**Task description**
Return each line of the listing that has the word "entries" in it.

**Exercise input**
(* ===== verification/References.v ===== *)
(** * Resource references

    Models [src/internal/application/references.go]: the canonical form of
    submitted references, their validation against the reference contract and
    the locked targets, the difference of two desired sets and the bounded
    proof that a new edge keeps the dependency graph acyclic. *)

From S2P Require Import Prelude Operation Values Resource Status Contracts Provisioning Records.
Open Scope string_scope.
Open Scope go_scope.

Definition MaxReferencesPerResource : nat := 32.
Definition MaxDependencyDepth : nat := 32.
Definition MaxCycleTraversalNodes : nat := 4096.

Definition ErrResourceInUse : error := Sentinel "application.ErrResourceInUse".
Definition ErrDependencyCycle : error := Sentinel "application.ErrDependencyCycle".
Definition ErrReferenceGraphLimit : error := Sentinel "application.ErrReferenceGraphLimit".
Definition ErrReferenceInvariant : error := Sentinel "application.ErrReferenceInvariant".

(** [*InvalidReferenceError] *)
Definition InvalidReferenceError (violations : list SpecViolation) : error :=
  Rejection "application.InvalidReferenceError" violations.

(** ** The canonical form *)

(** [input[slot]] of a map given by its entries. *)
Fixpoint targets_of (input : list (string * list string)) (slot : string) : list string :=
  match input with
  | [] => []
  | (key, targets) :: rest => if key =? slot then targets else targets_of rest slot
  end.

(** Whether some target occurs a second time in the loop. *)
Fixpoint has_duplicate (seen targets : list string) : bool :=
  match targets with
  | [] => false
  | target :: rest =>
      if bool_decide (target ∈ seen) then true else has_duplicate (target :: seen) rest
  end.

Definition slotEdges (slot : string) (targets : list string) : outcome (list ReferenceEdge) :=
  fail_if has_duplicate [] targets
    with InvalidReferenceError [{| sv_Path := "/" ++ slot; sv_Keyword := "duplicate-target";
      sv_Message := "reference slot %q contains duplicate target entries";
      sv_Args := [ArgS slot] |}] ;;
  Ok ((λ target, {| edge_Slot := slot; edge_TargetID := target; edge_Generation := 0 |})
        <$> merge_sort String.le targets).

Fixpoint collectEdges (input : list (string * list string)) (slots : list string)
    : outcome (list ReferenceEdge) :=
  match slots with
  | [] => Ok []
  | slot :: rest =>
      match targets_of input slot with
      | [] => collectEdges input rest
      | targets =>
          edges ← slotEdges slot targets;
          more ← collectEdges input rest;
          Ok (edges ++ more)%list
      end
  end.

Definition CanonicalizeReferences (input : list (string * list string))
    : outcome (list ReferenceEdge) :=
  if Nat.eqb (length input) 0 then Ok [] else
  edges ← collectEdges input (merge_sort String.le (input.*1));
  fail_if Nat.ltb MaxReferencesPerResource (length edges)
    with InvalidReferenceError [{| sv_Path := ""; sv_Keyword := "maxItems";
      sv_Message := "a resource may declare at most %d bound references";
      sv_Args := [ArgN (N.of_nat MaxReferencesPerResource)] |}] ;;
  Ok edges.

(** ** Validation against the contract *)

(** The violation of one edge, if it has one. *)
Definition edgeViolation (contract : ReferenceContract) (sourceID : ResourceID)
    (edge : ReferenceEdge) : option SpecViolation :=
  match Slot contract (edge_Slot edge) with
  | None => Some {| sv_Path := "/" ++ edge_Slot edge; sv_Keyword := "unknown-slot";
      sv_Message := "reference slot %q is not declared by the resource type contract";
      sv_Args := [ArgS (edge_Slot edge)] |}
  | Some _ =>
      if edge_TargetID edge =? sourceID then
        Some {| sv_Path := "/" ++ edge_Slot edge; sv_Keyword := "self-reference";
          sv_Message := "a resource cannot reference itself"; sv_Args := [] |}
      else None
  end.

(** [counts[edge.Slot]++] for the edges without a violation. *)
Fixpoint slotCounts (contract : ReferenceContract) (sourceID : ResourceID)
    (edges : list ReferenceEdge) (counts : gmap string Z) : gmap string Z :=
  match edges with
  | [] => counts
  | edge :: rest =>
      match edgeViolation contract sourceID edge with
      | Some _ => slotCounts contract sourceID rest counts
      | None => slotCounts contract sourceID rest
                  (<[edge_Slot edge := (default 0 (counts !! edge_Slot edge) + 1)%Z]> counts)
      end
  end.

(** The zero value [declaration] of an undeclared slot has zero bounds. *)
Definition cardinalityViolation (contract : ReferenceContract) (slot : string) (count : Z)
    : option SpecViolation :=
  let minItems := match Slot contract slot with Some d => slot_MinItems d | None => 0%Z end in
  let maxItems := match Slot contract slot with Some d => slot_MaxItems d | None => 0%Z end in
  if Z.ltb count minItems || Z.ltb maxItems count then
    Some {| sv_Path := "/" ++ slot; sv_Keyword := "cardinality";
      sv_Message := "reference slot %q accepts between %d and %d targets";
      sv_Args := [ArgS slot; ArgZ minItems; ArgZ maxItems] |}
  else None.

Section shape.
(** The order in which Go's [range] visits the counts. *)
Context (range : gmap string Z → list (string * Z)).

Definition ValidateReferenceShape (contract : option ReferenceContract)
    (sourceID : ResourceID) (edges : list ReferenceEdge) : outcome unit :=
  if Nat.eqb (length edges) 0 then Ok tt else
  match contract with
  | None => Err (InvalidReferenceError [{| sv_Path := ""; sv_Keyword := "unknown-slot";
      sv_Message := "the resource type does not declare any reference slots";
      sv_Args := [] |}])
  | Some contract =>
      let violations := omap (edgeViolation contract sourceID) edges in
      fail_if negb (Nat.eqb (length violations) 0) with InvalidReferenceError violations ;;
      let counts := slotCounts contract sourceID edges ∅ in
      let violations :=
        omap (λ '(slot, count), cardinalityViolation contract slot count) (range counts) in
      fail_if negb (Nat.eqb (length violations) 0) with InvalidReferenceError violations ;;
      Ok tt
  end.
End shape.

Definition SlotTargetTypeAllowed (contract : option ReferenceContract) (slot : string)
    (ref : ResourceTypeRef) : bool :=
  match contract with
  | None => false
  | Some contract =>
      match Slot contract slot with
      | None => false
      | Some declaration => AllowsTarget declaration ref
      end
  end.

(** ** Differences of desired sets *)

Definition edgeKey (edge : ReferenceEdge) : string :=
  edge_Slot edge ++ String Ascii.zero "" ++ edge_TargetID edge.

Definition edgeKeySet (edges : list ReferenceEdge) : gset string :=
  list_to_set (edgeKey <$> edges).

Definition ReferenceDifference (oldSet newSet : list ReferenceEdge)
    : list ReferenceEdge * list ReferenceEdge :=
  let oldKeys := edgeKeySet oldSet in
  let newKeys := edgeKeySet newSet in
  (filter (λ edge, edgeKey edge ∉ oldKeys) newSet,
   filter (λ edge, edgeKey edge ∉ newKeys) oldSet).

Definition EdgesEqual (a b : list ReferenceEdge) : bool :=
  if negb (Nat.eqb (length a) (length b)) then false
  else forallb (λ edge, bool_decide (edgeKey edge ∈ edgeKeySet a)) b.

(** ** Cycle detection *)

Section cycles.
(** [tx.References().OutgoingReferenceTargets] of the transaction. *)
Context (OutgoingReferenceTargets : ResourceID → outcome (list ResourceID)).

(** The closure's mutable state: the visited nodes and the budget left. *)
Record walk_state := { visited : gset ResourceID; budget : nat }.

(** [walk(node, depth)]: [remaining] is [MaxDependencyDepth - depth], so the
    test [depth+1 > MaxDependencyDepth] is [remaining = 0]. *)
Fixpoint walk (source : ResourceID) (remaining : nat) (node : ResourceID) (st : walk_state)
    : outcome walk_state :=
  fail_if node =? source with ErrDependencyCycle ;;
  if bool_decide (node ∈ visited st) then Ok st else
  fail_if Nat.eqb (budget st) 0 with ErrReferenceGraphLimit ;;
  let st := {| visited := {[node]} ∪ visited st; budget := Nat.pred (budget st) |} in
  nexts ← OutgoingReferenceTargets node;
  match nexts with
  | [] => Ok st
  | _ =>
      match remaining with
      | 0 => Err ErrReferenceGraphLimit
      | S remaining =>
          (fix visit (nexts : list ResourceID) (st : walk_state) : outcome walk_state :=
             match nexts with
             | [] => Ok st
             | next :: rest => st ← walk source remaining next st; visit rest st
             end) nexts st
      end
  end.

**Expected output**
(** [input[slot]] of a map given by its entries. *)
      sv_Message := "reference slot %q contains duplicate target entries";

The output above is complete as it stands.